# Passed my Green Sash Test!



## masherdong (Aug 30, 2008)

Yes, I was injured, beat, and thrown like a rag doll during my test.  My index finger got jammed into a kick, so that was the injury.  Nothing major.  I also went in with a sore right wrist too.  I was doing fine on my test up to when we started to spar.  We did 10-15 min of intense, non-stop, balls to the wall sparring with throws and takedowns.  Boy, that was a long sparring session.  My legs were so tired that I couldnt kick anymore.  But in all, I DID PASS MY TEST FOR GREEN SASH!!


----------



## arnisador (Aug 30, 2008)

Hey, that's great!


----------



## bluemtn (Aug 30, 2008)

Way to go!


----------



## MA-Caver (Aug 30, 2008)

Congrats!


----------



## martyg (Aug 31, 2008)

masherdong said:


> Yes, I was injured, beat, and thrown like a rag doll during my test.  My index finger got jammed into a kick, so that was the injury.  Nothing major.  I also went in with a sore right wrist too.  I was doing fine on my test up to when we started to spar.  We did 10-15 min of intense, non-stop, balls to the wall sparring with throws and takedowns.  Boy, that was a long sparring session.  My legs were so tired that I couldnt kick anymore.  But in all, I DID PASS MY TEST FOR GREEN SASH!!




Congrats!  What does that mean?  Not familiar with all the different ranking systems some Chinese martial arts schools use today.


----------



## tshadowchaser (Aug 31, 2008)

Congrats


----------



## masherdong (Aug 31, 2008)

martyg said:


> Congrats!  What does that mean?  Not familiar with all the different ranking systems some Chinese martial arts schools use today.
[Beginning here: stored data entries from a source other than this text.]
(** The clock reads and outside results one pass of [_main_loop] uses. *)
Record LoopInputs := mkLoopInputs {
  in_now : datetime;
  in_profile : option (option datetime);
  in_wake : datetime * datetime * datetime;
  in_outcome : Scheduler.ExecOutcome;
  in_exec : datetime * datetime * datetime * datetime;
  in_new_id : string;
  in_sleep : datetime * datetime
}.

(** One pass of the [while self._running] loop of [_main_loop]; an
    exception is caught by the loop, which goes on from the state left.
    [in_now] is the clock read of [check_triggers], [has_due_tasks],
    [get_next_task] and [_should_sleep], which run without suspending. *)
Definition main_loop_step (fresh : Scheduler.IdSupply) (i : LoopInputs) (a : Agent) : Agent :=
  let '(w1, w2, w3) := i.(in_wake) in
  match a.(core).(Core._state) with
  | Core.SLEEPING =>
      let (r, m) := Wakeup.check_manager i.(in_now) a.(wakeup) in
      let a1 := mkAgent a.(core) a.(sched) m a.(next_fresh) in
      match r with
      | Some trigger => snd (wake_up trigger.(Wakeup.reason) i.(in_profile) w1 w2 w3 fresh a1)
      | None =>
          if Scheduler.has_due_tasks i.(in_now) a1.(sched)
          then snd (wake_up "Due tasks in queue" i.(in_profile) w1 w2 w3 fresh a1)
          else a1
      end
  | Core.AWAKE =>
      match Scheduler.get_next_task i.(in_now) a.(sched) with
      | Some task =>
          let '(e0, e1, e2, e3) := i.(in_exec) in
          snd (_execute_task task i.(in_outcome) e0 e1 e2 e3 i.(in_new_id) a)
      | None =>
          match Core._should_sleep i.(in_now) a.(core) with
          | (Return true, _) =>
              let (s1, s2) := i.(in_sleep) in
              set_core (snd (Core.go_to_sleep "No pending tasks" s1 s2 a.(core))) a
          | _ => a
          end
      end
  | _ => a
  end.
Lemma toFixedSafe_one_decimal x :
  below_1e21 x = true -> oneDecimal (toFixedSafe x 1).
Proof.
  intros Hx. unfold toFixedSafe.
  destruct x as [s|s| |s m e]; simpl.
  - exists false, ["0"%char], "0"%char. repeat split; try discriminate.
    repeat constructor.
  - exists false, ["0"%char], "0"%char. repeat split; try discriminate.
    repeat constructor.
  - exists false, ["0"%char], "0"%char. repeat split; try discriminate.
    repeat constructor.
  - simpl in Hx. apply negb_true_iff in Hx.
    unfold toFixed. rewrite Hx.
    destruct (show_N_digits (toFixed_int m e 1)) as [Hne Hd].
    destruct (insert_point_one _ Hne Hd) as (ip & c & H1 & H2 & H3 & -> & _).
    exists s, ip, c. repeat split; assumption.
Qed.

Lemma list_ascii_of_string_app (a b : string) :
  list_ascii_of_string (a +:+ b) = list_ascii_of_string a ++ list_ascii_of_string b.
Proof. induction a as [|c a IH]; simpl; [reflexivity | now rewrite IH]. Qed.

End Formatting.

(** * Products with a zero *)

Section ZeroTotals.
Import JS.

Lemma div_zero_by_truthy s base :
  truthy base = true -> is_zero (div (S754_zero s) base) = true.
Proof. destruct base; try discriminate; reflexivity. Qed.

Lemma rounded_product_with_zero_r x z :
  is_zero z = true -> JS.Number (toFixedSafe (mul x z) 1) = pos_zero.
Proof.
  destruct z as [s| | |]; try discriminate. intros _.
  destruct x as [[]|[]| |[] m e], s; reflexivity.
Qed.

Lemma rounded_product_with_zero_l z y :
  is_zero z = true -> JS.Number (toFixedSafe (mul z y) 1) = pos_zero.
Proof.
  destruct z as [s| | |]; try discriminate. intros _.
  destruct y as [[]|[]| |[] m e], s; reflexivity.
Qed.

Lemma scaleBase_truthy x : truthy (scaleBase x) = true.
Proof. destruct x; reflexivity. Qed.

End ZeroTotals.

(** * Rounding in binary64: shifting, rounding, values *)

Module Rounding.
Import JS.

Lemma fexp_fe x : fexp prec emax x = fe x.
Proof. reflexivity. Qed.

Lemma digits2_bounds p :
  2 ^ (Zpos (digits2_pos p) - 1) <= Zpos p < 2 ^ Zpos (digits2_pos p).
Proof.
  induction p as [p IH|p IH|]; simpl digits2_pos.
  - rewrite Pos2Z.inj_succ.
    replace (Z.succ (Zpos (digits2_pos p)) - 1) with (Z.succ (Zpos (digits2_pos p) - 1)) by lia.
    rewrite !Z.pow_succ_r by lia. lia.
  - rewrite Pos2Z.inj_succ.
    replace (Z.succ (Zpos (digits2_pos p)) - 1) with (Z.succ (Zpos (digits2_pos p) - 1)) by lia.
    rewrite !Z.pow_succ_r by lia. lia.
  - simpl. lia.
Qed.

Lemma Zdigits2_bounds m :
  0 < m -> 2 ^ (Zdigits2 m - 1) <= m < 2 ^ Zdigits2 m.
Proof. destruct m as [|p|p]; try lia. intros _. apply digits2_bounds. Qed.

Lemma Zdigits2_nonneg m : 0 <= Zdigits2 m.
Proof. destruct m; simpl; lia. Qed.

Lemma Zdigits2_le m k : 0 <= k -> 0 <= m < 2 ^ k -> Zdigits2 m <= k.
Proof.
  intros Hk [H0 H]. destruct (Z.eq_dec m 0) as [->|Hm]; [simpl; lia|].
  pose proof (Zdigits2_bounds m ltac:(lia)) as [Hl _].
  pose proof (Zdigits2_nonneg m).
  destruct (Z_lt_le_dec k (Zdigits2 m)) as [Hlt|]; [|lia].
  assert (2 ^ k <= 2 ^ (Zdigits2 m - 1)) by (apply Z.pow_le_mono_r; lia). lia.
Qed.

Lemma Zdigits2_ge m k : 0 <= k -> 2 ^ k <= m -> k + 1 <= Zdigits2 m.
Proof.
  intros Hk H.
  assert (0 < m) by (pose proof (Z.pow_pos_nonneg 2 k); lia).
  pose proof (Zdigits2_bounds m ltac:(lia)) as [_ Hu].
  pose proof (Zdigits2_nonneg m).
  destruct (Z_lt_le_dec (Zdigits2 m) (k + 1)) as [Hlt|]; [|lia].
  assert (2 ^ Zdigits2 m <= 2 ^ k) by (apply Z.pow_le_mono_r; lia). lia.
Qed.

Lemma located_bounds a b m l : located a b m l -> m * b <= a < (m + 1) * b.
Proof. intros [Hb H]. destruct l as [|[]]; lia. Qed.

Lemma loc_of_shr_record_of_loc m l :
  loc_of_shr_record (shr_record_of_loc m l) = l.
Proof. destruct l as [|[]]; reflexivity. Qed.

Lemma shr_1_located mrs a b :
  0 <= shr_m mrs ->
  located a b (shr_m mrs) (loc_of_shr_record mrs) ->
  located a (2 * b) (shr_m (shr_1 mrs)) (loc_of_shr_record (shr_1 mrs)).
Proof.
  destruct mrs as [m r s]. simpl shr_m. intros Hm [Hb H].
  split; [lia|].
  destruct m as [|[p|p|]|p]; try lia;
    destruct r, s; cbn [shr_1 loc_of_shr_record shr_m orb] in *;
    try rewrite (Pos2Z.inj_xI p) in *; try rewrite (Pos2Z.inj_xO p) in *; lia.
Qed.

Lemma iter_shr_1_located p :
  forall mrs a b,
    0 <= shr_m mrs ->
    located a b (shr_m mrs) (loc_of_shr_record mrs) ->
    located a (2 ^ Zpos p * b) (shr_m (SpecFloat.iter_pos shr_1 p mrs))
      (loc_of_shr_record (SpecFloat.iter_pos shr_1 p mrs)).
Proof.
  induction p as [p IH|p IH|]; intros mrs a b Hm H; simpl SpecFloat.iter_pos.
  - replace (2 ^ Zpos p~1 * b) with (2 ^ Zpos p * (2 ^ Zpos p * (2 * b))).
    + apply IH; [now apply JSFacts.iter_pos_shr_1_nonneg, JSFacts.shr_1_nonneg|].
      apply IH; [now apply JSFacts.shr_1_nonneg|].
      now apply shr_1_located.
    + replace (Zpos p~1) with (Zpos p + Zpos p + 1) by lia.
      rewrite !Z.pow_add_r, Z.pow_1_r by lia. ring.
  - replace (2 ^ Zpos p~0 * b) with (2 ^ Zpos p * (2 ^ Zpos p * b)).
    + apply IH; [now apply JSFacts.iter_pos_shr_1_nonneg|].
      now apply IH.
    + replace (Zpos p~0) with (Zpos p + Zpos p) by lia.
      rewrite Z.pow_add_r by lia. ring.
  - change (2 ^ 1) with 2. now apply shr_1_located.
Qed.

(** [shr] by [n] places: the exponent grows by [max n 0]. *)
Lemma shr_located mrs e n a b :
  0 <= shr_m mrs ->
  located a b (shr_m mrs) (loc_of_shr_record mrs) ->
  let '(mrs', e') := shr mrs e n in
  e' = e + Z.max n 0 /\ 0 <= shr_m mrs' /\
  located a (2 ^ Z.max n 0 * b) (shr_m mrs') (loc_of_shr_record mrs').
Proof.
  intros Hm H. destruct n as [|p|p]; simpl shr.
  - change (Z.max 0 0) with 0. rewrite Z.add_0_r, Z.pow_0_r, Z.mul_1_l. auto.
  - replace (Z.max (Zpos p) 0) with (Zpos p) by lia.
    split; [reflexivity|]. split; [now apply JSFacts.iter_pos_shr_1_nonneg|].
    now apply iter_shr_1_located.
  - replace (Z.max (Zneg p) 0) with 0 by lia.
    rewrite Z.add_0_r, Z.pow_0_r, Z.mul_1_l. auto.
Qed.

Lemma round_nearest_even_located a b m l :
  located a b m l ->
  let m' := round_nearest_even m l in
  m <= m' <= m + 1 /\ 2 * Z.abs (m' * b - a) <= b /\
  (l = loc_Exact -> m' = m).
Proof.
  intros [Hb H]. destruct l as [|[]]; simpl.
  - split; [lia|]. split; [|auto]. subst a. rewrite Z.sub_diag. simpl. lia.
  - destruct (Z.even m); (split; [lia|]); (split; [|discriminate]); lia.
  - split; [lia|]. split; [|discriminate]. lia.
  - split; [lia|]. split; [|discriminate]. lia.
Qed.

Lemma shr_no_shift mrs e n : n <= 0 -> shr mrs e n = (mrs, e).
Proof. destruct n; try reflexivity. lia. Qed.

Lemma fe_ge x : -1074 <= fe x.
Proof. unfold fe. lia. Qed.

(** What [binary_round_aux] returns for [a / b * 2^e] located at [m], [l],
    when the mantissa has to be shifted right by [k >= 0] places to reach its
    exponent [f]: the mantissa [m'] rounded there, with the carry into the
    next binade and the overflow test. *)
Lemma binary_round_aux_core s m e l a b :
  0 <= m -> located a b m l -> e <= fe (Zdigits2 m + e) ->
  let f := fe (Zdigits2 m + e) in
  let k := f - e in
  exists m',
    0 <= m' <= 2 ^ 53 /\
    (-1074 < f -> 2 ^ 52 <= m') /\
    2 * Z.abs (m' * (2 ^ k * b) - a) <= 2 ^ k * b /\
    binary_round_aux prec emax s m e l =
      if m' =? 0 then S754_zero s
      else if m' <? 2 ^ 53
           then if f <=? 971 then S754_finite s (Z.to_pos m') f
                else S754_infinity s
           else if f + 1 <=? 971 then S754_finite s (Z.to_pos (2 ^ 52)) (f + 1)
                else S754_infinity s.
Proof.
  intros Hm Hloc Hk f k.
  assert (Hk0 : 0 <= k) by (unfold k, f; lia).
  unfold binary_round_aux, shr_fexp. rewrite !fexp_fe. fold f. fold k.
  pose proof (shr_located (shr_record_of_loc m l) e k a b) as Hs.
  rewrite JSFacts.shr_record_of_loc_m, loc_of_shr_record_of_loc in Hs.
  specialize (Hs Hm Hloc).
  destruct (shr (shr_record_of_loc m l) e k) as [mrs1 e1].
  rewrite Z.max_l in Hs by lia.
  destruct Hs as (He1 & Hm1 & Hloc1).
  assert (Ee1 : e1 = f) by (unfold k in He1; lia). clear He1. subst e1.
  set (m1 := shr_m mrs1) in *. set (l1 := loc_of_shr_record mrs1) in *.
  (* the shifted mantissa has at most 53 bits *)
  assert (Hp : 0 < 2 ^ k) by (apply Z.pow_pos_nonneg; lia).
  assert (Hm153 : m1 < 2 ^ 53).
  { pose proof (located_bounds _ _ _ _ Hloc) as [_ Hu].
    pose proof (located_bounds _ _ _ _ Hloc1) as [Hl _].
    destruct Hloc as [Hb _].
    assert (Hmk : m1 * 2 ^ k <= m).
    { assert (m1 * 2 ^ k * b < (m + 1) * b) by lia.
      assert (m1 * 2 ^ k < m + 1) by (apply (Z.mul_lt_mono_pos_r b); lia). lia. }
    destruct (Z.eq_dec m 0) as [->|Hm0].
    - assert (m1 * 2 ^ k <= 0) by lia.
      assert (m1 <= 0) by nia. pose proof (Z.pow_pos_nonneg 2 53). lia.
    - pose proof (Zdigits2_bounds m ltac:(lia)) as [_ Hd].
      assert (Hdk : Zdigits2 m <= k + 53) by (unfold k, f, fe; lia).
      pose proof (Zdigits2_nonneg m).
      assert (2 ^ Zdigits2 m <= 2 ^ (k + 53)) by (apply Z.pow_le_mono_r; lia).
      rewrite Z.pow_add_r in * by lia.
      apply (Z.mul_lt_mono_pos_r (2 ^ k)); lia. }
  assert (Hm152 : -1074 < f -> 2 ^ 52 <= m1).
  { intros Hf.
    pose proof (located_bounds _ _ _ _ Hloc) as [Hl _].
    pose proof (located_bounds _ _ _ _ Hloc1) as [_ Hu].
    destruct Hloc as [Hb _].
    assert (Hmk : m < (m1 + 1) * 2 ^ k).
    { assert (m * b < (m1 + 1) * 2 ^ k * b) by lia.
      apply (Z.mul_lt_mono_pos_r b); lia. }
    destruct (Z.eq_dec m 0) as [->|Hm0].
    - simpl in f. unfold f, fe, k in *. lia.
    - pose proof (Zdigits2_bounds m ltac:(lia)) as [Hd _].
      assert (Hdk : Zdigits2 m - 1 = k + 52) by (unfold k, f, fe in *; lia).
      rewrite Hdk, Z.pow_add_r in Hd by lia.
      assert (2 ^ k * 2 ^ 52 < (m1 + 1) * 2 ^ k) by lia.
      assert (2 ^ 52 < m1 + 1) by (apply (Z.mul_lt_mono_pos_r (2 ^ k)); lia).
      lia. }
  pose proof (round_nearest_even_located _ _ _ _ Hloc1) as Hr. cbv zeta in Hr.
  set (mr := round_nearest_even m1 l1) in *.
  destruct Hr as (Hr1 & Hr2 & Hr3).
  exists mr. split; [lia|]. split; [intros Hf; specialize (Hm152 Hf); lia|].
  split; [exact Hr2|].
  pose proof (fe_ge (Zdigits2 m + e)) as Hf. fold f in Hf.
  destruct (Z.eq_dec mr (2 ^ 53)) as [E53|N53].
  - rewrite E53.
    change (Zdigits2 (2 ^ 53)) with 54. rewrite fexp_fe.
    replace (fe (54 + f) - f) with 1 by (unfold fe; lia).
    change (shr (shr_record_of_loc (2 ^ 53) loc_Exact) f 1)
      with ({| shr_m := 2 ^ 52; shr_r := false; shr_s := false |}, f + 1).
    reflexivity.
  - assert (Hlt : mr < 2 ^ 53) by lia.
    pose proof (Zdigits2_le mr 53 ltac:(lia) ltac:(lia)) as Hd.
    rewrite fexp_fe, shr_no_shift by (unfold fe; lia).
    rewrite JSFacts.shr_record_of_loc_m.
    destruct (Z.ltb_spec mr (2 ^ 53)); [|lia].
    destruct mr as [|p|p]; [reflexivity|reflexivity|lia].
Qed.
We use the colored sash as an indication of where we are at in our training.  Plus, it gives everyone a short term goal to achieve while they are on the road to becoming an advanced student in kung fu.


----------



## Drac (Aug 31, 2008)

*congrats!!!!!!*


----------



## kidswarrior (Aug 31, 2008)

Way to go!!!! While a jammed finger's no fun, at least it's not a break. Nothing like having to have rings resized due to broken fingers/knuckles while sloppily/tiredly blocking kicks, like someone who shall remain nameless. :duh:


----------



## bowser666 (Aug 31, 2008)

COngratz bro !!  Green sash is my next chamber test


----------



## masherdong (Aug 31, 2008)

bowser666 said:


> COngratz bro !!  Green sash is my next chamber test



Thanks!  Brown sash is next for me.


----------



## bowser666 (Aug 31, 2008)

masherdong said:


> Thanks!  Brown sash is next for me.



What is the ranking system in your style ? In mine it goes, white, orange, yellow, green, purple, blue , red, black. Each color ( except for white) has 2 chambers.


----------



## masherdong (Aug 31, 2008)

bowser666 said:


> What is the ranking system in your style ? In mine it goes, white, orange, yellow, green, purple, blue , red, black. Each color ( except for white) has 2 chambers.
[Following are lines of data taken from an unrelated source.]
Fixpoint upper (s : string) : string :=
  match s with
  | EmptyString => EmptyString
  | String c s' => String (upper_char c) (upper s')
  end.

End PyText.

(** ** Validation helpers ([validators.py]) *)

Module Validators.

Local Open Scope string_scope.
Local Open Scope float_scope.
Local Open Scope py_scope.

(** [clamp(value, min_value, max_value)]:
    [max(min_value, min(max_value, value))]. *)
Definition clamp (value min_value max_value : float) : float :=
  Py.max min_value (Py.min max_value value).

(** The three ways [validate_numeric_range] raises [ValidationError]; the
    message text is left out. *)
Inductive ValidationError :=
  | cannot_be_none | below_minimum | above_maximum.

(** [validate_numeric_range(value, name, min_value, max_value, allow_none)]
    on an optional number; [name] only appears in the messages. *)
Definition validate_numeric_range (value min_value max_value : option float)
    (allow_none : bool) : ValidationError + bool :=
  match value with
  | None => if allow_none then inr true else inl cannot_be_none
  | Some value =>
      if match min_value with
         | Some min_value => value <? min_value
         | None => false
         end
      then inl below_minimum
      else if match max_value with
              | Some max_value => value >? max_value
              | None => false
              end
      then inl above_maximum
      else inr true
  end.

End Validators.

(** ** Peer selection ([config.get_peers], [PeerComparison.identify_peers]) *)

Module PeerSelection.

Import PyText.
Local Open Scope string_scope.

(** [config.PEER_MAPPING], in the order of the dict display; no key occurs
    twice. *)
Definition PEER_MAPPING_items : list (string * list string) :=
  [("NVDA", ["AMD"; "INTC"; "QCOM"; "AVGO"; "TXN"]);
   ("AMD", ["NVDA"; "INTC"; "QCOM"; "AVGO"; "TXN"]);
   ("INTC", ["NVDA"; "AMD"; "QCOM"; "AVGO"; "TXN"]);
   ("MSFT", ["AAPL"; "GOOGL"; "ORCL"; "CRM"; "ADBE"]);
   ("ORCL", ["MSFT"; "CRM"; "SAP"; "IBM"; "ADBE"]);
   ("CRM", ["MSFT"; "ORCL"; "SAP"; "WDAY"; "NOW"]);
   ("ADBE", ["MSFT"; "CRM"; "ORCL"; "INTU"; "ANSS"]);
   ("AAPL", ["MSFT"; "GOOGL"; "AMZN"; "META"; "SAMSUNG.KS"]);
   ("GOOGL", ["AAPL"; "MSFT"; "META"; "AMZN"; "NFLX"]);
   ("GOOG", ["AAPL"; "MSFT"; "META"; "AMZN"; "NFLX"]);
   ("META", ["GOOGL"; "SNAP"; "PINS"; "TWTR"; "NFLX"]);
   ("AMZN", ["AAPL"; "MSFT"; "GOOGL"; "WMT"; "BABA"]);
   ("JPM", ["BAC"; "WFC"; "C"; "GS"; "MS"]);
   ("BAC", ["JPM"; "WFC"; "C"; "GS"; "USB"]);
   ("WFC", ["JPM"; "BAC"; "C"; "USB"; "PNC"]);
   ("GS", ["JPM"; "MS"; "C"; "BAC"; "SCHW"]);
   ("MS", ["GS"; "JPM"; "C"; "BAC"; "SCHW"]);
   ("JNJ", ["PFE"; "MRK"; "ABBV"; "LLY"; "BMY"]);
   ("PFE", ["JNJ"; "MRK"; "ABBV"; "LLY"; "BMY"]);
   ("MRK", ["JNJ"; "PFE"; "ABBV"; "LLY"; "BMY"]);
   ("LLY", ["JNJ"; "PFE"; "MRK"; "ABBV"; "NVO"]);
   ("ABBV", ["JNJ"; "PFE"; "MRK"; "LLY"; "BMY"]);
   ("WMT", ["COST"; "TGT"; "AMZN"; "HD"; "LOW"]);
   ("COST", ["WMT"; "TGT"; "BJ"; "KR"; "AMZN"]);
   ("TGT", ["WMT"; "COST"; "KR"; "DG"; "DLTR"]);
   ("HD", ["LOW"; "WMT"; "COST"; "TGT"; "TSCO"]);
   ("LOW", ["HD"; "WMT"; "COST"; "TGT"; "TSCO"]);
   ("XOM", ["CVX"; "COP"; "EOG"; "SLB"; "OXY"]);
   ("CVX", ["XOM"; "COP"; "EOG"; "SLB"; "OXY"]);
   ("TSLA", ["F"; "GM"; "TM"; "RIVN"; "NIO"]);
   ("F", ["GM"; "TSLA"; "TM"; "HMC"; "STLA"]);
   ("GM", ["F"; "TSLA"; "TM"; "HMC"; "STLA"]);
   ("NFLX", ["DIS"; "WBD"; "PARA"; "CMCSA"; "ROKU"]);
   ("DIS", ["NFLX"; "WBD"; "PARA"; "CMCSA"; "ROKU"])].

Definition PEER_MAPPING : gmap string (list string) :=
  list_to_map PEER_MAPPING_items.

Definition DEFAULT_PEERS : list string := ["SPY"].

(** [get_peers(ticker)]: [PEER_MAPPING.get(ticker.upper(), DEFAULT_PEERS)]. *)
Definition get_peers (ticker : string) : list string :=
  default DEFAULT_PEERS (PEER_MAPPING !! upper ticker).

(** The local [sector_tickers] of [_find_dynamic_peers]. *)
Definition sector_tickers_items : list (string * list string) :=
  [("Technology", ["AAPL"; "MSFT"; "GOOGL"; "META"; "NVDA"; "AMD"; "INTC"]);
   ("Financial Services", ["JPM"; "BAC"; "WFC"; "GS"; "MS"; "C"]);
   ("Healthcare", ["JNJ"; "PFE"; "MRK"; "ABBV"; "LLY"; "UNH"]);
   ("Consumer Cyclical", ["AMZN"; "TSLA"; "HD"; "NKE"; "MCD"; "SBUX"]);
   ("Consumer Defensive", ["WMT"; "PG"; "KO"; "PEP"; "COST"; "CL"]);
   ("Energy", ["XOM"; "CVX"; "COP"; "EOG"; "SLB"; "OXY"]);
   ("Industrials", ["CAT"; "DE"; "BA"; "HON"; "UPS"; "RTX"]);
   ("Communication Services", ["GOOGL"; "META"; "DIS"; "NFLX"; "T"; "VZ"]);
   ("Utilities", ["NEE"; "DUK"; "SO"; "D"; "AEP"; "XEL"]);
   ("Real Estate", ["PLD"; "AMT"; "CCI"; "EQIX"; "SPG"; "O"]);
   ("Materials", ["LIN"; "APD"; "ECL"; "SHW"; "FCX"; "NEM"])].

Definition sector_tickers : gmap string (list string) :=
  list_to_map sector_tickers_items.

(** [_find_dynamic_peers()]; [ticker] is [self.ticker] and [sector] is
    [overview.get("sector", "")]. *)
Definition _find_dynamic_peers (ticker sector : string) : list string :=
  let potential_peers := default [] (sector_tickers !! sector) in
  let peers :=
    take 5 (filter (fun p => p <> ticker) potential_peers) in
  match peers with
  | [] => ["SPY"]
  | _ => peers
  end.

(** [identify_peers(custom_peers)]: the new [self.peers]; [None] and the
    empty list are the two false values of [custom_peers]. *)
Definition identify_peers (ticker sector : string)
    (custom_peers : option (list string)) : list string :=
  match custom_peers with
  | Some (p :: ps) => map upper (p :: ps)
  | _ =>
      let peers := get_peers ticker in
      if bool_decide (peers = []) || bool_decide (peers = ["SPY"])
      then _find_dynamic_peers ticker sector
      else peers
  end.

(** [PeerComparison(ticker, data)] followed by [identify_peers()]: the
    constructor stores [ticker.upper()]. *)
Definition default_peers_of (ticker sector : string) : list string :=
  identify_peers (upper ticker) sector None.

End PeerSelection.

(** ** The totals that the six scorers can add up to *)

Module Totals.

Import Engine Config Reach.
Local Open Scope float_scope.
Ours is white, gold, orange, purple, blue, green, brown, and black.

So, I am almost there!!


----------



## martyg (Aug 31, 2008)

masherdong said:


> We use the colored sash as an indication of where we are at in our training.
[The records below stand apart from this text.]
Lemma generate_questions_ending (self : AIQuestionGenerator) (resume : string)
    (jd : option string) :
  Ending (generate_questions_from_text json_loads self resume jd).
Proof.
  unfold generate_questions_from_text.
  destruct (client self) as [model|]; [|apply (ending_error []); reflexivity].
  destruct (negb (is_configured self)); [apply (ending_error []); reflexivity|].
  generalize (build_prompt resume jd). intros prompt.
  destruct (questions_try_ending model prompt) as [p ui m Hp|p d Hp|p e Hp].
  - rewrite try_except_returned. now constructor.
  - rewrite try_except_returned. now constructor.
  - rewrite try_except_raised. apply ending_prefix; [assumption|].
    apply questions_except_ending.
Qed.


(** Conversely, a dictionary returned without any reported error is the
    lenient merge of a decoded JSON object. *)
Lemma quiet_outcome_decoded (self : AIQuestionGenerator) (resume : string)
    (jd : option string) (fx : list Effect) (qs : QuestionSet) :
  generate_questions_from_text json_loads self resume jd = (fx, Returned qs) ->
  quiet fx ->
  exists d, qs = question_set_of d.
Proof.
  intros Hrun Hq.
  pose proof (generate_questions_ending self resume jd) as Hend.
  rewrite Hrun in Hend.
  inversion Hend as [pre ui m Hp Hfx|pre d Hp Hfx|]; subst.
  - apply quiet_app in Hq. destruct Hq as [_ Hq]. discriminate Hq.
  - now exists d.
Qed.
Lemma mul_two52 (s t : bool) (m : positive) (e : Z) :
  canonical (S754_finite s m e) ->
  B64.mul (S754_finite s m e) (S754_finite t two52 (-52)) = S754_finite (xorb s t) m e.
Proof.
  intros [Hc He]. unfold B64.mul, SFmul.
  assert (Hm : (m * two52)%positive = Pos.shiftl_nat m 52).
  { apply Pos2Z.inj. rewrite Pos2Z.inj_mul, Zpos_shiftl_nat. reflexivity. }
  rewrite Hm.
  assert (E := binary_round_aux_canonical (xorb s t) m 52 (e + -52)).
  replace (e + -52 + Z.of_nat 52) with e in E by (simpl; lia).
  apply E; assumption.
Qed.

Lemma mul_one (x : spec_float) :
  canonical x -> B64.mul x (B64.of_Z 1) = x.
Proof.
  change (B64.of_Z 1) with (S754_finite false two52 (-52)).
  destruct x as [s|s| |s m e]; intros Hx.
  - simpl. now rewrite xorb_false_r.
  - simpl. now rewrite xorb_false_r.
  - reflexivity.
  - rewrite mul_two52 by exact Hx. now rewrite xorb_false_r.
Qed.

Lemma mul_minus_one (x : spec_float) :
  canonical x -> B64.mul x (B64.of_Z (-1)) = SFopp x.
Proof.
  change (B64.of_Z (-1)) with (S754_finite true two52 (-52)).
  destruct x as [s|s| |s m e]; intros Hx.
  - simpl. now rewrite xorb_true_r.
  - simpl. now rewrite xorb_true_r.
  - reflexivity.
  - rewrite mul_two52 by exact Hx. now rewrite xorb_true_r.
Qed.

#[local] Close Scope Z_scope.
Set Implicit Arguments.

(** ** Binary64 and the rationals agree on the decoder *)

Lemma to_degrees_b64_is (v : Z) :
  int16 v -> b64_is (to_degrees v) (to_degrees v).
Proof.
  intros Hv. destruct (degrees_b64_exact v Hv) as (q & E & Hq).
  exists q. split; [exact E|]. rewrite Hq. unfold to_degrees. simpl. reflexivity.
Qed.

Lemma b64_is_finite (x : spec_float) (q : Q) : b64_is x q -> b64_finite x = true.
Proof. intros (q' & E & _). destruct x; try discriminate; reflexivity. Qed.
Thanks for the further response.  I guess that's my question, what does it state about where you are in your training?  Colored sashes in Chinese martial arts is a more recent convention to go with the modern market.  I saw where you laid out the color scheme in the post a few spots up, but what does it actually mean skill wise in your art?  I'm genuinely interested.



> Plus, it gives everyone a short term goal to achieve while they are on the road to becoming an advanced student in kung fu.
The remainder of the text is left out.